While playing football came naturally, school work demanded more focused attention. He was a conscientious student who was bright, but he needed to put in the hours at his desk. His school reports he recalled, talked about him as a determined young student who took his studies seriously. ‘Others were better than me. Every school has their usual suspects, the bright kids who don’t seem to have to work. I had average to above average intelligence, but I was no superstar. I had to work.’ He said he was also very inquisitive and not afraid of asking questions and looking a dill. ‘If I wanted to know something, I asked. People are sometimes too frightened of making fools of themselves and don’t want to make a mistake. It’s a courage thing and I don’t think some people are courageous enough,’ he added philosophically.
It was the teachers at school who helped foster his enthusiasm for learning. They answered his questions and were terrific. ‘They were a bit kindly towards me, I think because I had lost my father, and one teacher, Dick Telford, stands out for me. After three years at Preston, I went on to Footscray Senior Tech to start a Diploma in Engineering and unlike Preston, this was a senior school and there wasn’t much discipline. There was no roll call and for the first six months there I did no work and failed all my exams. Dick had also left Preston to teach at Footscray and after I’d failed, he took me aside and told me to stop mucking around and smarten up and do some work. I listened to him.’
But Ron had certainly been no angel at Preston either, though his antics were out of class, beyond the glance of the teachers. ‘I used to get into fights a bit at school and at Guildford Primary where I attended in the country there were only 30 kids and I was the boss kid of the school,’ he reflected. ‘Then I went on to Castlemaine Tech where I got into about seven fights and won half of them. I came to the realisation that this was stupid as even when I won, I got hurt. By the time I came to Preston I didn’t like fighting and I only had two fights. I can’t remember whether I won or lost but I think that indicates that I must have lost,’ he joked.
‘Preston wasn’t a rough school. It was just all boys sometimes having a bit of fun. I remember one incident that happened when one of the boys who worked in a chemist job after school brought a whole lot of French letters and a group of us went onto the oval and blew them up like balloons. We didn’t get caught and it was just secret boys’ play. We didn’t get caught having a few puffs on cigarettes either, but I didn’t like it. Unfortunately, I did start smoking after I’d played my last game of football though but have now quit.’
Barassi played in the school football team during third and fourth form (Years 9 & 10) and also participated in Inter School Sports at Olympic Park where he competed in running, high jump and long jump. While football remained a strong interest, he knew he had to have something else in his life because in those days you couldn’t make a living out of just playing the game. He never finished his Engineering Diploma and went onto work for himself in an interior fittings business until media commitments, coaching and the motivational talk circuit took his life in other directions.
Barassi went on to achieve his dream of captaining the Melbourne Football Club. He played his first game for them in 1953 as a 17 year-old.
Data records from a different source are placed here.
(* ===== verification/SubmitterWitness.v ===== *)
(** The submitter on the sample deployment: a record with a quorum of its validators, the
    instruction sent for it, and a cancellation that fails on the way. *)

From S2P Require Import Prelude.
From S2P Require Import Borsh.
From S2P Require Import Text.
From S2P Require Import SolanaRuntime.
From S2P Require Import Effects.
From S2P Require Import GateTypes.
From S2P Require Import GateHash.
From S2P Require Import GateState.
From S2P Require Import GateVerify.
From S2P Require Import GateTransfers.
From S2P Require Import GateAdmin.
From S2P Require Import GateProgram.
From S2P Require Import AbiParams.
From S2P Require Import HostVerify.
From S2P Require Import HostRecord.
From S2P Require Import Submitter.
From S2P Require Import SubmitterGate.
From S2P Require Import SubmitterSafety.
From S2P Require Import Codecs.
From S2P Require Import Sample.
From S2P Require Import HostSample.
From S2P Require GateWitness.
Import GateWitness.

(** * The derived codecs *)

Program Definition c_ConfigView : codec ConfigView :=
  c_iso (c_arr 32 ×c c_arr 32 ×c c_arr 32 ×c c_vec (c_arr 20) ×c c_u32 ×c c_u64 ×c c_bool)
    (fun '(o, (d, (g, (v, (t, (ch, p)))))) => MkConfigView o d g v t ch p)
    (fun c => (cv_owner c, (cv_bridge_domain c, (cv_guardian c, (cv_validators c, (cv_threshold c, (cv_chain_id c, cv_paused c))))))) _ _.
Next Obligation. by intros []. Qed.
Next Obligation. by intros (? & ? & ? & ? & ? & ? & ?). Qed.
#[export] Instance submit_codecs : SubmitBorsh := {|
  ConfigView_deserialize := deserialize c_ConfigView;
  ClaimArgs_serialize := enc c_ClaimArgs;
  CancelArgs_serialize := enc c_CancelArgs;
  RefundArgs_serialize := enc c_RefundArgs;
|}.

Lemma fits_u32 {A} (l : list A) : fits l -> is_u 32 (len l).
Proof. unfold fits, is_u, len. lia. Qed.
Lemma valid_bytes l : fits l -> valid c_bytes l.
Proof. intros H. split; [by apply fits_u32|by apply valid_all]. Qed.
Lemma valid_proof d a b ch n r p s sg : is_u 64 a -> is_u 8 b -> is_u 64 ch -> is_u 64 n -> auto_wf p ->
  proof_fits r p s sg -> valid c_proof (d, (a, (b, (ch, (n, (r, (p, (s, sg)))))))).
Proof.
  intros Ha Hb Hc Hn Hp (Hr & Hau & Hs & Hsg & Hall).
  refine (conj I (conj Ha (conj Hb (conj Hc (conj Hn (conj (valid_bytes _ Hr) (conj _ (conj (valid_bytes _ Hs) (conj _ _))))))))).
  - destruct p as [w|]; [|done]. destruct Hp as [H1 H2], (Hau w eq_refl) as [H3 H4].
    refine (conj H1 (conj H2 (conj (valid_bytes _ H3) (valid_bytes _ H4)))).
  - by apply fits_u32.
  - eapply Forall_impl; [exact Hall|]. apply valid_bytes.
Qed.
Lemma variant_enc {A B} (c : codec A) (f : A -> B) a : valid c a -> whole (variant c f (enc c a)) = Some (f a).
Proof. intros Ha. unfold variant. rewrite <- (app_nil_r (enc c a)), dec_enc by done. done. Qed.
#[export] Instance submit_codec_laws : SubmitBorshLaws.
Proof.
  constructor.
  - intros d c H. apply deserialize_inv in H as [Hv [rest ->]]. destruct c as [o dm g v t ch p mv mc n se dl].
    destruct Hv as (V1 & V2 & V3 & V4 & V5 & V6 & V7 & _).
    assert (exists tail, enc c_Config (MkConfig o dm g v t ch p mv mc n se dl) ++ rest =
      enc c_ConfigView (MkConfigView o dm g v t ch p) ++ tail) as [tail ->].
    { eexists. cbn -[le_bytes enc_all c_vec c_u32 c_u64 c_i64 c_bool]. rewrite <- !app_assoc. reflexivity. }
    apply deserialize_enc. refine (conj V1 (conj V2 (conj V3 (conj V4 (conj V5 (conj V6 V7)))))).
  - intros [d a b ch n r p s sg] (Ha & Hb & Hc & Hn & Hp) Hf. apply (variant_enc c_ClaimArgs Claim). by apply valid_proof.
  - intros [d a b ch n r p s sg] (Ha & Hb & Hc & Hn & Hp) Hf. apply (variant_enc c_CancelArgs Cancel). by apply valid_proof.
  - intros [d a b ch n r p s sg] (Ha & Hb & Hc & Hn & Hp) Hf. apply (variant_enc c_RefundArgs Refund). by apply valid_proof.
Qed.

(** * The deployment *)

Definition sig_rows (l : list (list byte)) : list SignerSig := map (fun s => MkSignerSig (txt "0xsigner") (hex0x s)) l.
Definition quorum_record (cancels : list SignerSig) : SubmissionRecord :=
  MkSubmissionRecord (hex0x (arr_bytes the_claim_id)) (hex0x (arr_bytes domain)) (hex0x (arr_bytes asset_id)) (txt "10")
    (Some 6) remote_chain SOLANA_CHAIN_ID 7 (hex0x (arr_bytes receiver_key)) (txt "0x")
    (hex0x (replicate 20 Byte.x44)) [] (sig_rows (zeros 65 :: quorum_sigs the_claim_id)) cancels [].
(** Nodes that show one ledger; the store serves one record; [lost] is a call for a
    blockhash that goes unanswered. *)
Definition node_at (s : ledger) (r : SubmissionRecord) (lost : option nat) : SolanaNode := {|
  sn_get_account := fun _ k => ok_or (accts s !! k) tt;
  sn_account := fun _ k => Ok (accts s !! k);
  sn_blockhash := fun t => match lost with Some n => if Nat.eqb t n then Err tt else Ok tt | None => Ok tt end;
  sn_send_and_confirm := fun _ _ => Ok tt;
  sn_pending_claims := fun _ => Ok [r];
  sn_pending_refunds := fun _ => Ok [];
|}.
Definition idle : Submitter := MkSubmitter ∅ [].
Definition one_tick (r : SubmissionRecord) (lost : option nat) : result unit unit * Submitter * nat :=
  Submitter.run (SN := node_at s_live r lost) gate_id wallet SOLANA_CHAIN_ID 1 idle 0%nat.

(** The first byte of each instruction sent. *)
Definition sent_kinds (s : Submitter) : list (option byte) := map (fun x => head (in_data (sg_instruction x))) (sb_sent s).
Lemma quorum_record_claimed : sent_kinds (one_tick (quorum_record []) None).1.2 = [Some Byte.x02].
Proof. vm_compute. reflexivity. Qed.

(** A cancel quorum whose transaction cannot be sent: the same pass claims the transfer
    instead, although the comment of [tick] calls that the wrong outcome. *)
Lemma claimed_after_failed_cancel :
  sent_kinds (one_tick (quorum_record (sig_rows (quorum_sigs (cancel_id the_claim_id)))) (Some 4%nat)).1.2 = [Some Byte.x02].
Proof. vm_compute. reflexivity. Qed.

Lemma quorum_record_fits : record_fits (quorum_record []).
Proof.
  constructor; try by_eval.
  - intros d [= <-]. by_eval.
  - intros b. cbn [quorum_record rec_receiver]. rewrite hex_bytes_0x. intros [= <-]. unfold fits. by_eval.
  - intros b. cbn [quorum_record rec_native_sender]. rewrite hex_bytes_0x. intros [= <-]. unfold fits. by_eval.
  - intros b o [= <-] [= <-] w. done.
Qed.
Lemma live_config_at : config_at gate_id (accts s_live) live_config.
Proof. apply config_in_at. vm_compute. reflexivity. Qed.
Lemma live_chain : cfg_chain_id live_config = SOLANA_CHAIN_ID.
Proof. vm_compute. reflexivity. Qed.
Lemma get_read (m : gmap pubkey account) k a : ok_or (m !! k) tt = Ok a -> a = acct m k.
Proof. intros H%ok_or_Ok. unfold acct. by rewrite H. Qed.
Lemma ok_list {A E} (P : A -> Prop) (l l' : list A) : Ok (E := E) l = Ok l' -> Forall P l -> Forall P l'.
Proof. by intros [= ->]. Qed.
Lemma shown_live lost : gate_shown (SN := node_at s_live (quorum_record []) lost) gate_id SOLANA_CHAIN_ID (accts s_live) live_config.
Proof.
  constructor.
  - exact live_config_at.
  - exact live_config_inv.
  - exact live_chain.
  - intros t a H. exact (f_equal acc_data (get_read _ _ _ H)).
  - intros t d a H. exact (conj (f_equal acc_owner (get_read _ _ _ H)) (f_equal acc_data (get_read _ _ _ H))).
  - intros t l H. exact (ok_list _ _ _ H (Forall_cons_2 _ _ _ quorum_record_fits (Forall_nil_2 _))).
  - intros t l H. exact (ok_list _ _ _ H (Forall_nil_2 _)).
Qed.

Lemma run_eta {A B C} (p : A * B * C) : p = (p.1.1, p.1.2, p.2).
Proof. by destruct p as [[? ?] ?]. Qed.
Lemma sent_in (s : Submitter) k : sent_kinds s = [k] -> exists x, x ∈ sb_sent s.
Proof. unfold sent_kinds. destruct (sb_sent s) as [|x l]; [done|]. intros _. exists x. by left. Qed.


Definition live_gate : GateConfig := default (MkGateConfig [] 0 domain) (gate_config_of live_config).
Definition quorum_enc : EncodableRecord :=
  MkEncodableRecord the_claim_id asset_id 10 6 (arr_bytes receiver_key) (replicate 20 Byte.x44) None.
Definition live_asset : AssetConfig :=
  match decode_asset_config (acc_data (acct (accts s_live) (asset_account gate_id asset_id))) with
  | Ok a => a | Err _ => MkAssetConfig asset_id mint_key vault_key 0 0 end.
Lemma shown_at (m : gmap pubkey account) k : is_Some (m !! k) -> exists a, ok_or (m !! k) tt = Ok a.
Proof. intros [a ->]. by exists a. Qed.
Lemma asset_there : is_Some (accts s_live !! asset_account gate_id asset_id).
Proof. apply (bool_decide_unpack _). vm_compute. exact I. Qed.
Lemma quorum_is_submitted_witness : exists o s' t',
  claim_one (SN := node_at s_live (quorum_record []) None) gate_id wallet SOLANA_CHAIN_ID live_gate (quorum_record []) idle 0%nat = (o, s', t') /\
  claim_submitted gate_id wallet live_config (quorum_record []) quorum_enc receiver_key live_asset idle s'.
Proof.
  do 3 eexists. split; [exact (run_eta _)|].
  eapply (quorum_is_submitted (SN := node_at s_live (quorum_record []) None) gate_id wallet SOLANA_CHAIN_ID (accts s_live)
    live_config (shown_live None) live_gate (quorum_record []) quorum_enc receiver_key live_asset idle 0%nat); [..|exact (run_eta _)].
  - apply some_default. vm_compute. reflexivity.
  - constructor.
    + reflexivity.
    + vm_compute. reflexivity.
    + apply arr_of_list_bytes.
    + split; [|split]; vm_compute; reflexivity.
    + intros t. eexists. split; [reflexivity|]. vm_compute. reflexivity.
    + intros t. exact (shown_at _ _ asset_there).
    + intros t. reflexivity.
  - by_eval.
  - by_eval.
Defined.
He played 254 games in the Victorian Football League (some at Carlton where he went as captain-coach in 1965) and coached over 500 games for Carlton, North Melbourne, Melbourne and Sydney.
Ron has given over 1000 talks and is still inspiring others, though he added he had experienced failure in his life as well as success. Walking through the grounds of NMIT after more than 50 years, he has good memories of his time at Preston Tech, except for one final recollection. ‘I was sent to the headmaster a few times for the strap but I don’t remember why. I enjoyed my time at the school but that isn’t a memory I’ll cherish.’